Similar reactions may be seen, at times, with patrons of a pornography shop or a comfortable tavern.


 


What you don't see much of in a casino are relaxed people laughing and talking in groups, but I did see some families and groups of friends who seemed to be taking it all in stride. The loners, however, worried me. Many looked rushed and stressed.


 


Alcohol anticipation may take people in the other direction and make them hostile or just oblivious to feeling. Many gamblers have described their anticipation of action in detail, so I'll make a few generalizations, none of which are based on real research.


 


Sudden anticipation


Sudden, mind-numbing anticipation may come over an addict when accidentally confronted with a temptation. A sound, an odor or a voice can trigger a kind of flash back or flash forward, and a strong impulse to use. I see this often in the market when an overweight person confronts the elaborate candy section. This, of course, is why self-help groups may advise members to avoid tempting establishments or situations. I suspect there is a physical mechanism some brain or body chemistry, perhaps that underlies this sudden anticipation. Personally, being often tempted to buy the wrong kinds of foods, I find it necessary to eat before I go to market, use a detailed shopping list, and just avoid certain isles in the store.


 


What to do?


What to do is probably what you might least want to do. Admit the sudden impulse or temptation and talk to someone about it immediately. In this age of cell phones, you might be able to make an important call that might save your abstinence. Talk to the people you may be with, even if they're not addicts.

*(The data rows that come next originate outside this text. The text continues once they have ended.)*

(** ** The graph builder, common to both ledgers

    [build_graph] of [eth_track.py] (lines 84-96) and of [xrp_track.py]
    (lines 70-83) differ in the fields read and in the conversion of the
    amount; [edge_of] yields source, destination and weight of a transaction
    that gets an edge ([xrp_track.py] skips a transaction without
    [Destination] or [Amount]). The level map is mutated in place, so it is
    returned together with the outcome; [node_levels[destination]] raises
    [KeyError] when the destination has no level. *)
Module Builder.
Section Builder.
Context {txn : Type}.
Variable edge_of : txn → option (string * string * Q).

(** [if source not in node_levels: node_levels[source] = 0] *)
Definition default_source (source : string) (node_levels : list (string * Z))
    : list (string * Z) :=
  if Dict.mem node_levels source then node_levels
  else Dict.set node_levels source 0.

Fixpoint build_loop (transactions : list txn) (G : DiGraph)
    (node_levels : list (string * Z)) : res DiGraph * list (string * Z) :=
  match transactions with
  | [] => (Ret G, node_levels)
  | txn :: rest =>
      match edge_of txn with
      | Some (source, destination, weight) =>
          let G1 := add_edge source destination weight G in
          let node_levels1 := default_source source node_levels in
          match Dict.get node_levels1 source with
          | None => (Exc (KeyError source), node_levels1)
          | Some ls =>
              match Dict.get node_levels1 destination with
              | None => (Exc (KeyError destination), node_levels1)
              | Some ld =>
                  build_loop rest
                    (set_subset_key destination ld
                       (set_subset_key source ls G1))
                    node_levels1
              end
          end
      | None => build_loop rest G node_levels
      end
  end.

Definition build_graph (transactions : list txn)
    (node_levels : list (string * Z)) : res DiGraph * list (string * Z) :=
  build_loop transactions empty_graph node_levels.
End Builder.
End Builder.

(** ** [eth_track.py] *)

Module Eth.

(** One record of Etherscan's [txlist]: the fields the program reads.
    [tx_value] is the decimal string [txn['value']] (wei) read as an
    integer, [tx_timeStamp] the seconds of [txn['timeStamp']];
    [datetime.utcfromtimestamp] is monotone, so the window test compares
    seconds; the conversion is taken to succeed, as it does on the seconds
    of any date a ledger records. *)
Record txn : Type := {
  tx_from : string;
  tx_to : string;
  tx_value : Z;
  tx_timeStamp : Z;
  tx_hash : string
}.

Record txlist : Type := { status : string; result : list txn }.

(** [float(txn['value']) / 1e18] *)
Definition amount (t : txn) : Q :=
  (inject_Z (tx_value t) / inject_Z (10 ^ 18))%Q.

(** The test of line 51. *)
Definition accept (start_datetime end_datetime : Z) (t : txn) : bool :=
  (start_datetime <=? tx_timeStamp t) && (tx_timeStamp t <=? end_datetime)
  && Qpositive (amount t).

(** The test of line 74 without [destination not in traced]. *)
Definition follow (t : txn) : option string :=
  if bool_decide (tx_to t ≠ "") && Qpositive (amount t)
  then Some (tx_to t) else None.

Section Client.
(** The reply to the request for [page] of [account] when [clock]
    requests were issued before. *)
Variable server : nat -> string -> Z -> reply txlist.

(** Lines 16-36: [while True], sleeping 60 s on status 429. *)
Fixpoint get_transactions (fuel : nat) (account : string) (page : Z)
    (w : net) : res txlist * net :=
  match fuel with
  | O => (OutOfFuel, w)
  | S fuel' =>
      match server (clock w) account page with
      | Http status_code json =>
          if status_code =? 429
          then get_transactions fuel' account page (time_sleep 60 (tick w))
          else if raises_for_status status_code
               then (Exc (HTTPError status_code), tick w)
               else (Ret json, tick w)
      | Failed => (Exc RequestFailure, tick w)
      end
  end.

(** Lines 43-56: the page loop. The date conversion of line 49 is taken to
    succeed; on seconds that the platform does not convert the code raises,
    an outcome this function does not have. *)
Fixpoint fetch_pages (fuel : nat) (account : string)
    (start_datetime end_datetime : Z) (page : Z)
    (transactions : list txn) (w : net) : res (list txn) * net :=
  match fuel with
  | O => (OutOfFuel, w)
  | S fuel' =>
      match get_transactions (S fuel') account page w with
      | (Ret data, w1) =>
          if bool_decide (status data = "0") then (Ret transactions, w1)
          else
            let transactions1 :=
              transactions
              ++ List.filter (accept start_datetime end_datetime) (result data) in
            if Z.of_nat (length (result data)) <? 10000
            then (Ret transactions1, w1)
            else fetch_pages fuel' account start_datetime end_datetime
                   (page + 1) transactions1 w1
      | (Exc e, w1) => (Exc e, w1)
      | (OutOfFuel, w1) => (OutOfFuel, w1)
      end
  end.

(** Lines 40-57; [depth] and [max_depth] are accepted and unused. *)
Definition fetch_all_transactions (fuel : nat) (account : string)
    (start_datetime end_datetime : Z) (depth max_depth : Z) (w : net)
    : res (list txn) * net :=
  fetch_pages fuel account start_datetime end_datetime 1 [] w.

(** Lines 61-81. *)
Definition trace_transactions (fuel : nat) (account : string)
    (start_datetime end_datetime : Z) (depth max_depth : Z) (st : tstate)
    : res (list txn) * tstate :=
  Tracer.trace_transactions
    (fun a d m w => fetch_all_transactions fuel a start_datetime end_datetime d m w)
    follow fuel account depth max_depth st.
End Client.

(** Lines 87-90: source, destination and weight of the edge. *)
Definition edge_of (t : txn) : option (string * string * Q) :=
  Some (tx_from t, tx_to t, amount t).

(** Lines 84-96. *)
Definition build_graph (transactions : list txn)
    (node_levels : list (string * Z)) : res DiGraph * list (string * Z) :=
  Builder.build_graph edge_of transactions node_levels.

End Eth.

(** ** [xrp_track.py] *)

Module Xrp.

(** One record of xrpscan's account transactions. [Destination] and
    [Amount] may be absent; [Amount] holds [txn['Amount']['value']] read as
    an integer, [date] the parsed [txn['date']] as a number. *)
Record txn : Type := {
  Account : string;
  Destination : option string;
  Amount : option Z;
  date : Z
}.

Record txpage : Type := { transactions : list txn; marker : option string }.

(** [float(amount) / 1_000_000] *)
Definition amount (value : Z) : Q :=
  (inject_Z value / inject_Z 1000000)%Q.

(** The test of line 40: the window only. *)
Definition accept (start_datetime end_datetime : Z) (t : txn) : bool :=
  (start_datetime <=? date t) && (date t <=? end_datetime).

(** The test of line 60. *)
Definition follow (t : txn) : option string :=
  match Destination t, Amount t with
  | Some destination, Some _ => Some destination
  | _, _ => None
  end.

Call a sponsor or strike up a conversation with a stranger if need be. Leave the situation, but don't be afraid to study your reaction and talk about it. This is not unlike stage fright when you get up to speak to a group. Start by admitting to the group that you are nervous, and immediately much of your hesitation will leave you.


 


Calculated anticipation


Sometimes people make a conscious decision to use again, and they set about figuring out how to get some money, where they will use, and how they will go about it.


 


Racetrack fans spend hours studying the papers that publish facts about horses, jockeys, and tracks. Reading books about gambling, watching others gamble or using movies about gambling are all parts of calculated anticipation for the gambler. To stop the anticipation, the addict must break up the pattern and talk about it with people he or she trusts. The worst things you can do are to deny and hide anticipation.


 


Anticipation as an anti-depressant


Use of an addictive, whether a behavior or a substance, produces a high or artificial state of mind that helps one escape from emotional problems and life crises. The high cannot be sustained forever because of financial and physical limits, although the user may strain these limits beyond reason. When the action or using stops from exhaustion, either of money or energy, the great crash occurs. The addict enters a rebound depression full of self-reproach, guilt and anger. Next, of course, sudden or calculated anticipation pulls the user back up, gives new hope and re-energizes life. The alternative to anticipation would be difficult and boring, it would involve facing all those problems and unmade decisions that cause depression in the first place.


 


The mood cycle


The addict's mood swings seem to be something like this: (1) the high produced by addictive trigger ends in (2) the depression of losing and coming off the high, but finally (3) the excitement of anticipation leads back to (1) the high produced by action, etc. This goes on repeatedly until the user cannot find a way off the emotional merry-go-round alone. The door to rational choice has been slammed shut. It's time to get help.


So, when anticipation of using a trigger strikes, talk about it, bring it out in the open, and let others share you problem. If you stay silent, you will almost certainly lose the battle one more time.